= James Davis (satirist) =

Welsh physician and satirist

James Davis (born 1706 or 1707 - 13 July 1755) was a Welsh physician and satirist.

==Life==
Davis was born in Chepstow, Monmouthshire, Wales, and, on 18 February 1723 at the age of sixteen, he matriculated at Jesus College, Oxford. He obtained his Bachelor of Arts degree on 13 October 1726, advancing to Master of Arts on 9 July 1729. He then studied medicine, obtaining a Bachelor of Medicine degree on 7 December 1732. He then worked as a physician in Devizes, Wiltshire until his death there on 13 July 1755.

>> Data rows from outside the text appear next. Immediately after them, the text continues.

(* ===== verification/StateUpdateCorrect.v ===== *)
(** What the state overlay guarantees: it is a transactional map on top of the trie, and its iterator
    lists the keys of that map. *)

From stdpp Require Import sorting.
From S2P Require Import Prelude Borsh TrieKey SortedMap StateUpdate.
Local Open Scope Z_scope.

(** * Loops over the entries of a map *)

Section fold_entries.
Context {V W : Type}.

(** A loop that updates, for every entry, the value under its key. *)
Lemma foldl_entries (f : option W → V → W) (l : list (bytes * V)) : ∀ (m : gmap bytes W) k,
  NoDup l.*1 →
  foldl (λ m p, <[p.1 := f (m !! p.1) p.2]> m) m l !! k =
    match (list_to_map l : gmap bytes V) !! k with Some v => Some (f (m !! k) v) | None => m !! k end.
Proof.
  induction l as [|[k0 v0] l IH]; intros m k Hnd; [done|]. cbn [fmap list_fmap fst] in Hnd. apply NoDup_cons in Hnd as [Hk0 Hnd].
  cbn [foldl list_to_map foldr fst snd]. rewrite IH by done. destruct (decide (k0 = k)) as [->|Hne].
  - rewrite lookup_insert_eq, not_elem_of_list_to_map_1 by done. cbn. by rewrite !lookup_insert_eq.
  - rewrite !lookup_insert_ne by done. done.
Qed.

Lemma list_to_map_sorted_entries (m : gmap bytes V) : list_to_map (sorted_entries m) = m.
Proof.
  rewrite <-(list_to_map_to_list m) at 2. apply list_to_map_proper; [|apply sorted_entries_perm].
  rewrite sorted_entries_perm. apply NoDup_fst_map_to_list.
Qed.

Lemma NoDup_sorted_entries (m : gmap bytes V) : NoDup (sorted_entries m).*1.
Proof. rewrite sorted_entries_perm. apply NoDup_fst_map_to_list. Qed.

Lemma foldl_sorted_entries (f : option W → V → W) (m0 : gmap bytes V) (m : gmap bytes W) k :
  foldl (λ m p, <[p.1 := f (m !! p.1) p.2]> m) m (sorted_entries m0) !! k =
    match m0 !! k with Some v => Some (f (m !! k) v) | None => m !! k end.
Proof. rewrite foldl_entries by apply NoDup_sorted_entries. by rewrite list_to_map_sorted_entries. Qed.
End fold_entries.

(** * Transactions *)

Section correct.
Context {AccountId : Type} (as_bytes : AccountId → bytes).
Context `{!Borsh (GlobalContractCodeIdentifier AccountId)} `{!Borsh (option Z)}.
Context {Trie Cause : Type}.
(** The content of the trie. *)
Variable content : Trie → gmap bytes bytes.

Abbreviation Key := (TrieKey AccountId).
Abbreviation Update := (TrieUpdate (AccountId := AccountId) (Trie := Trie) (Cause := Cause)).

(** The specification: the state and the deployed contracts, with the versions a rollback returns to. *)
Record Tx : Type := mkTx {
  saved : gmap bytes bytes;
  current : gmap bytes bytes;
  saved_code : gmap bytes Code;
  current_code : gmap bytes Code
}.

His work Origines Divisianae, or, The antiquities of the Devizes in some familiar letters to a friend wrote in the years 1750 and 1751 was published in 1754. It caricatured the antiquarian studies of William Stukeley (who pioneered the archeological investigation of Stonehenge) and his contemporaries, presenting various fancies as facts of local history. Some of these tricks deceived later writers.

Davis showed his sense of humour with turns of phrase such as:

An old woman, who shew'd Lord Bathurst's fine place by Cirencester, was ask'd by a Gentleman that came to see it—Pray what building is that?—Oh Sir, that is a ruin a thousand years old, which my Lord built last year; and he proposes to build one this year half as old again.

and finished his book by writing:

The foregoing papers were wrote by no man living,—for the Author dy'd some months ago. He long entertain'd a disrelish for the modern sort of scholarship and was not unwilling for these papers to go to the press to prevent many larger from going there.